El Señor dijo a Moisés y a Aarón: “Cuando alguno tenga una inflamación, una erupción o una mancha en la piel, y se le produzca la lepra, será llevado ante Aarón, el sacerdote, o cualquiera de sus hijos sacerdotes. Se trata de un hombre con lepra: es impuro. El sacerdote lo declarará impuro de lepra en la cabeza. El que haya sido declarado enfermo de lepra andará harapiento y despeinado, con la barba tapada y gritando: “¡Impuro, impuro!” Mientras le dure la afección, seguirá impuro; vivirá solo y tendrá su morada fuera del campamento.” (Levítico 13, 1-2.44-46)
Los capítulos 13 y 14 del libro del Levítico nos trae la normativa que se debe de seguir en caso de que uno de los miembros de la comunidad tuviera una afección de la piel, signo de impureza (la palabra “impuro” aparece cinco veces en nuestro texto). En las traducciones de la Biblia Hebrea las afecciones de la piel (sara’as) se recogen bajo el nombre genérico de “lepra” (que nada o poco tiene que ver con la lepra que conocemos hoy día), pero bien podía ser cualquier afección cutánea, como es el caso de una dermatitis, una soriasis o un eczema.
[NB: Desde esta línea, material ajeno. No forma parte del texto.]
Definition setHeartbeatTimer (peerId : string) (timer : nat) (reg : t) : t :=
  match peers reg !! peerId with
  | Some peerData =>
      {| peers :=
           <[peerId :=
               {| pd_peer := pd_peer peerData;
                  pd_socket := pd_socket peerData;
                  pd_heartbeatTimer := Some timer |}]> (peers reg);
         rooms := rooms reg;
         socketToPeer := socketToPeer reg;
         cleared :=
           match pd_heartbeatTimer peerData with
           | Some h => cleared reg ++ [h]
           | None => cleared reg
           end |}
  | None => reg
  end.

Definition getPeersInRoom (roomId : string) (reg : t) : list Peer :=
  match rooms reg !! roomId with
  | None => []
  | Some room => omap (fun peerId => getPeer peerId reg) (rd_peers room)
  end.

Definition getRoom (roomId : string) (reg : t) : option RoomInfo :=
  rd_info <$> rooms reg !! roomId.

(** The peers map is filed by peer id and agrees with the socket index:
    every registered peer is found under its own, non-empty id, carries
    the id of the socket it registered on, and that socket leads back to
    it. *)
Definition indexed (reg : t) : Prop :=
  (∀ peerId peerData,
     peers reg !! peerId = Some peerData →
     peerId ≠ ""
     ∧ peer_id (pd_peer peerData) = peerId
     ∧ peer_socketId (pd_peer peerData) = pd_socket peerData
     ∧ socketToPeer reg !! pd_socket peerData = Some peerId)
  ∧ ∀ socketId peerId, socketToPeer reg !! socketId = Some peerId → peerId ≠ "".

(** Every room is filed under its id, its descriptor lists the members
    of its member set, and the member set has no repetition. *)
Definition rooms_tidy (reg : t) : Prop :=
  ∀ roomId room,
    rooms reg !! roomId = Some room →
    room_id (rd_info room) = roomId
    ∧ room_peers (rd_info room) = rd_peers room
    ∧ NoDup (rd_peers room).

(** Every member of a room is a registered peer that lists the room. *)
Definition members_listed (reg : t) : Prop :=
  ∀ roomId room peerId,
    rooms reg !! roomId = Some room →
    peerId ∈ rd_peers room →
    ∃ peerData,
      peers reg !! peerId = Some peerData
      ∧ roomId ∈ peer_rooms (pd_peer peerData).

(** Operations on rooms leave the peers and the socket index alone. *)
Definition same_peers (reg reg' : t) : Prop :=
  peers reg' = peers reg ∧ socketToPeer reg' = socketToPeer reg.

End PeerRegistryManager.

(** ** Discovery and signalling service (backend/src/discovery-service.ts) *)

Inductive SignalType := Offer | Answer | IceCandidate.

Record WebRTCSignal := mkSignal {
  sig_from : string;
  sig_to : string;
  sig_type : SignalType;
  sig_data : string;
  sig_timestamp : Z
}.
Lemma trade_step_amounts_ok σ me b s q σ1 me1 :
  amounts_ok σ (BuyOrders me ++ SellOrders me) →
  trade_step σ me b s q σ1 me1 →
  amounts_ok σ1 (BuyOrders me1 ++ SellOrders me1).
Proof.
  intros Am (hb & hs & Pb & Ps & Hq0 & Hqb & Hqs & _ & Hb1 & Hs1 & Ho & _ & Pb1 & Ps1).
  assert (Ab : 0 <= amount σ b < 2 ^ 63).
  { apply Am. apply elem_of_app. left. rewrite Pb. by left. }
  assert (As : 0 <= amount σ s < 2 ^ 63).
  { apply Am. apply elem_of_app. right. rewrite Ps. by left. }
  intros l Hl.
  destruct (decide (l = b)) as [->|Hlb]; [lia|].
  destruct (decide (l = s)) as [->|Hls]; [lia|].
  rewrite Ho by done. apply Am. rewrite Pb, Ps.
  apply elem_of_app in Hl as [Hl|Hl]; apply elem_of_app; [left|right].
  - rewrite Pb1 in Hl. destruct (0 <? amount σ b - q); [done|by right].
  - rewrite Ps1 in Hl. destruct (0 <? amount σ s - q); [done|by right].
Qed.

(** Over a sweep, what is left to an identifier in a book goes down by
    what the trades give it on that side. *)
Lemma MatchOrders_loop_resting fuel mf σ me out σ' me' :
  engine_ok σ me → amounts_ok σ (BuyOrders me ++ SellOrders me) →
  MatchOrders_loop fuel mf σ me = Some (out, σ', me') →
  ∀ id,
    resting σ (BuyOrders me) id = tradedBuy out id + resting σ' (BuyOrders me') id ∧
    resting σ (SellOrders me) id = tradedSell out id + resting σ' (SellOrders me') id.
Proof.
  revert mf σ me out.
  induction fuel as [|fuel IH]; intros mf σ me out OK Am H id; [done|].
  simpl in H. destruct (iteration mf σ me) as [it|] eqn:Hit; [|done]. simpl in H.
  destruct (iteration_det _ _ _ _ OK Hit) as (OK1 & _).
  assert (St :
    resting σ (BuyOrders me) id
    = tradedBuy (written it) id + resting (imem it) (BuyOrders (ieng it)) id ∧
    resting σ (SellOrders me) id
    = tradedSell (written it) id + resting (imem it) (SellOrders (ieng it)) id ∧
    amounts_ok (imem it) (BuyOrders (ieng it) ++ SellOrders (ieng it))).
  { destruct (iteration_amounts _ _ _ _ OK Am Hit) as [(-> & _ & C & Pb & Ps)|Htr].
    { simpl. split; [|split].
      - by rewrite Pb, (resting_same_core _ _ _ _ C).
      - by rewrite Ps, (resting_same_core _ _ _ _ C).
      - intros l Hl. rewrite (amount_same_core _ _ _ C). apply Am.
        by rewrite <- Pb, <- Ps. }
    destruct Htr as (b & s & q & n & pb & ps & -> & T).
    pose proof OK as (ND & _). rewrite app_assoc in ND. apply NoDup_app in ND as (ND & _).
    destruct (trade_step_resting _ _ _ _ _ _ _ id ND T) as [-> ->]. simpl.
    split; [lia|]. split; [lia|]. by eapply trade_step_amounts_ok. }
  destruct St as (Rb & Rs & Am1).
  destruct (ctl it).
  - by injection H as <- <- <-.
  - destruct (MatchOrders_loop fuel (found it) (imem it) (ieng it))
      as [[[out1 σ1] me1]|] eqn:Hl; [|done].
    simpl in H. injection H as <- <- <-.
    destruct (IH (found it) (imem it) (ieng it) out1 OK1 Am1 Hl id) as [Rb' Rs'].
    rewrite tradedBuy_app, tradedSell_app. lia.
Qed.

(** ** Accounting over runs *)

Lemma alloc_lookup σ me x l :
  engine_ok σ me → l ∈ objects me → <[new σ := x]> σ !! l = σ !! l.
Proof.
  intros OK Hl. apply lookup_insert_ne. intros E.
  by apply (engine_ok_new _ _ OK l Hl).
Qed.

Lemma objects_buy me l : l ∈ BuyOrders me → l ∈ objects me.
Proof. intros Hl. unfold objects. apply elem_of_app. by left. Qed.

Lemma objects_sell me l : l ∈ SellOrders me → l ∈ objects me.
Proof. intros Hl. unfold objects. apply elem_of_app. right. apply elem_of_app. by left. Qed.

Lemma objects_chan me l : l ∈ orderChannel me → l ∈ objects me.
Proof. intros Hl. unfold objects. apply elem_of_app. right. apply elem_of_app. by right. Qed.

Lemma objects_book me buy l : l ∈ book me buy → l ∈ objects me.
Proof. destruct buy; [apply objects_buy|apply objects_sell]. Qed.

Lemma accounted_alloc P σ me out x :
  engine_ok σ me → accounted P (mkWorld σ me out) →
  accounted P (mkWorld (<[new σ := x]> σ) me out).
Proof.
  intros OK Ac buy id. rewrite (Ac buy id). simpl.
  rewrite (resting_lookup σ (<[new σ := x]> σ)), (waiting_ext σ (<[new σ := x]> σ));
    [done| |].
  - intros l Hl. apply (alloc_lookup σ me); [done|]. by apply objects_chan.
  - intros l Hl. apply (alloc_lookup σ me); [done|]. by eapply objects_book.
Qed.

Lemma amounts_ok_alloc σ me x :
  engine_ok σ me → amounts_ok σ (objects me) → amounts_ok (<[new σ := x]> σ) (objects me).
Proof.
  intros OK Am l Hl. rewrite (amount_lookup σ); [by apply Am|].
  by apply (alloc_lookup σ me).
Qed.

Lemma accounted_post P σ me out o :
  engine_ok σ me → accounted P (mkWorld σ me out) →
  accounted (P ++ [o]) (mkWorld (<[new σ := o]> σ) (AddOrder me (new σ)) out).
Proof.
  intros OK Ac buy id. rewrite posted_amount_app, (Ac buy id). simpl.
  rewrite waiting_app. simpl.
  assert (Eb : book (AddOrder me (new σ)) buy = book me buy) by (by destruct buy).
  rewrite Eb.
  rewrite (resting_lookup σ (<[new σ := o]> σ)), (waiting_ext σ (<[new σ := o]> σ)).
  - unfold ident, kind, amount, same_class. rewrite lookup_insert_eq. lia.
  - intros l Hl. apply (alloc_lookup σ me); [done|]. by apply objects_chan.
  - intros l Hl. apply (alloc_lookup σ me); [done|]. by eapply objects_book.
Qed.

Lemma accounted_receive P σ me out σ' me' :
  engine_ok σ me → receive σ me = Some (σ', me') →
  accounted P (mkWorld σ me out) → accounted P (mkWorld σ' me' out).
Proof.
  intros OK H Ac buy id. rewrite (Ac buy id). simpl.
  destruct (orderChannel me) as [|x rest] eqn:Ec.
  { rewrite (receive_idle _ _ Ec) in H. injection H as <- <-. by rewrite Ec. }
  destruct (receive_head σ me x rest OK Ec)
    as (σ1 & me1 & o & H1 & _ & C & _ & Ec1 & Ho & R).
  rewrite H1 in H. injection H as <- <-.
  rewrite Ec1, waiting_cons, (waiting_same_core _ _ _ _ _ C).
  assert (Ei : ident σ x = ID o) by (unfold ident; by rewrite Ho).
  assert (Ek : kind σ x = Type_ o) by (unfold kind; by rewrite Ho).
  rewrite Ek. unfold is_buy at 1.
  destruct (String.eqb (Type_ o) Buy); destruct R as [Pm Same]; destruct buy; simpl.
  - rewrite Pm, resting_cons, !(resting_same_core _ _ _ _ C).
    rewrite (ident_same_core _ _ _ C), (amount_same_core _ _ _ C), andb_true_r. lia.
  - rewrite Same, !(resting_same_core _ _ _ _ C). rewrite andb_false_r. lia.
  - rewrite Same, !(resting_same_core _ _ _ _ C). rewrite andb_false_r. lia.
  - rewrite Pm, resting_cons, !(resting_same_core _ _ _ _ C).
    rewrite (ident_same_core _ _ _ C), (amount_same_core _ _ _ C), andb_true_r. lia.
Qed.

Lemma accounted_sweep P σ me out0 out σ' me' :
  engine_ok σ me → amounts_ok σ (objects me) →
  MatchOrders σ me = Some (out, σ', me') →
  accounted P (mkWorld σ me out0) → accounted P (mkWorld σ' me' (out0 ++ out)).
Proof.
  intros OK Am H Ac buy id. rewrite (Ac buy id). simpl.
  destruct (MatchOrders_ok σ me OK) as (ev0 & σ0 & me0 & H0 & _ & Ec & O & _).
  rewrite H in H0. injection H0 as <- <- <-.
  assert (Am' : amounts_ok σ (BuyOrders me ++ SellOrders me)).
  { intros l Hl. apply Am. unfold objects. rewrite app_assoc. apply elem_of_app. by left. }
  destruct (MatchOrders_loop_resting _ _ _ _ _ _ _ OK Am' H id) as [Rb Rs].
  rewrite traded_side_app, Ec.
  assert (W : waiting σ' (orderChannel me) buy id = waiting σ (orderChannel me) buy id).
  { apply waiting_ext. intros l Hl. apply O. destruct OK as (ND & _).
    rewrite app_assoc in ND. apply NoDup_app in ND as (_ & Dis & _).
    intros Hin. by apply (Dis l Hin). }
  rewrite W. destruct buy; simpl; lia.
Qed.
En muchos casos, una enfermedad contagiosa de la piel se consideraba un castigo de Dios. El afectado debía seguir fielmente las indicaciones del sacerdote, quien se supone que es el experto a la hora de distinguir lo puro y lo impuro. Quien era declarado con “lepra” debía cumplir al pie de la letra con lo que se dice al final de nuestro texto: “andar harapiento y despeinado, con la barba tapada y gritando: “¡Impuro, impuro!”… vivir solo…fuera del campamento”. El grito de ¡impuro, impuro! servía para alertar a los demás de que se alejarán del afectado. Estamos ante la exclusión total: el enfermo queda excluido de la ciudad y de la comunidad religiosa; de su casa y del templo. Tendrá que vivir su vida sin Dios y sin los hombres. Su reintegración a la comunidad solo era posible después de vivir su cuarentena y que el sacerdote certificara que podía hacerlo. En línea con este pensamiento es que en el Evangelio Jesús envía a los leprosos a que vayan donde el sacerdote para que les conceda su “certificación” de que ya están sanos.
Cualquiera estaba expuesto a una de esas enfermedades de la piel. La Biblia nos trae varios casos concretos. Un rey de Judá, Azarías (2Re 15), fue uno de ellos. Tuvo que abandonar el palacio real y someterse al aislamiento que prescribe la ley del Levítico. Su “lepra” se entiende como castigo divino y debe padecerla de forma vitalicia. Otro caso emblemático es el del general asirio Naamán, curado por Eliseo. Un hecho anecdótico: cuando el general, después de ser curado, quiere pagar al profeta Eliseo por la curación, este se niega a recibir el pago. Gehazí, siervo del profeta, se enoja con su amo por no aceptar el estipendio. Gehazí es castigado siendo contagiado con la lepra de Naamán por desafiar a su amo.
Dado que sanarse de “lepra” era volver a la inserción en la sociedad y en la comunidad religiosa, quien padecía esta enfermedad vivía un doble sufrimiento: el de la enfermedad y el del aislamiento. No se sabe cuál de los dos es peor. Sentirse solo y abandonado podría suponer un sufrimiento mayor que el producido por alguna enfermedad cutánea, porque por encima de todo somos seres relacionales. En la antigüedad suponía, incluso, una exclusión mayor ya que no solo se padecía la soledad respecto a la familia, sino que las concepciones religiosas hacían creer que el mismo Dios había abandonado al enfermo, ya que era tenido por pecador, y la enfermedad como un castigo.
Cuando Jesús sana leprosos les está devolviendo una triple salud: física, emocional y espiritual. Se trata de una salud integral. Al sanarlos físicamente les brinda la oportunidad de que vuelvan a donde su familia y a la comunidad religiosa que pertenecen. Limpiar a los leprosos, es entonces, signo de comunión. Es como si se les dijera: no está bien que vivan aislados; su lugar está entre los demás miembros de la comunidad. Aparece un gesto en las sanaciones que Jesús realiza con los leprosos: les tiende la mano. Con ese gesto les devuelve la posibilidad de la comunicación, precisamente algo de lo que carece quien se ha visto obligado a vivir extramuros, lejos de Dios y de los hombres.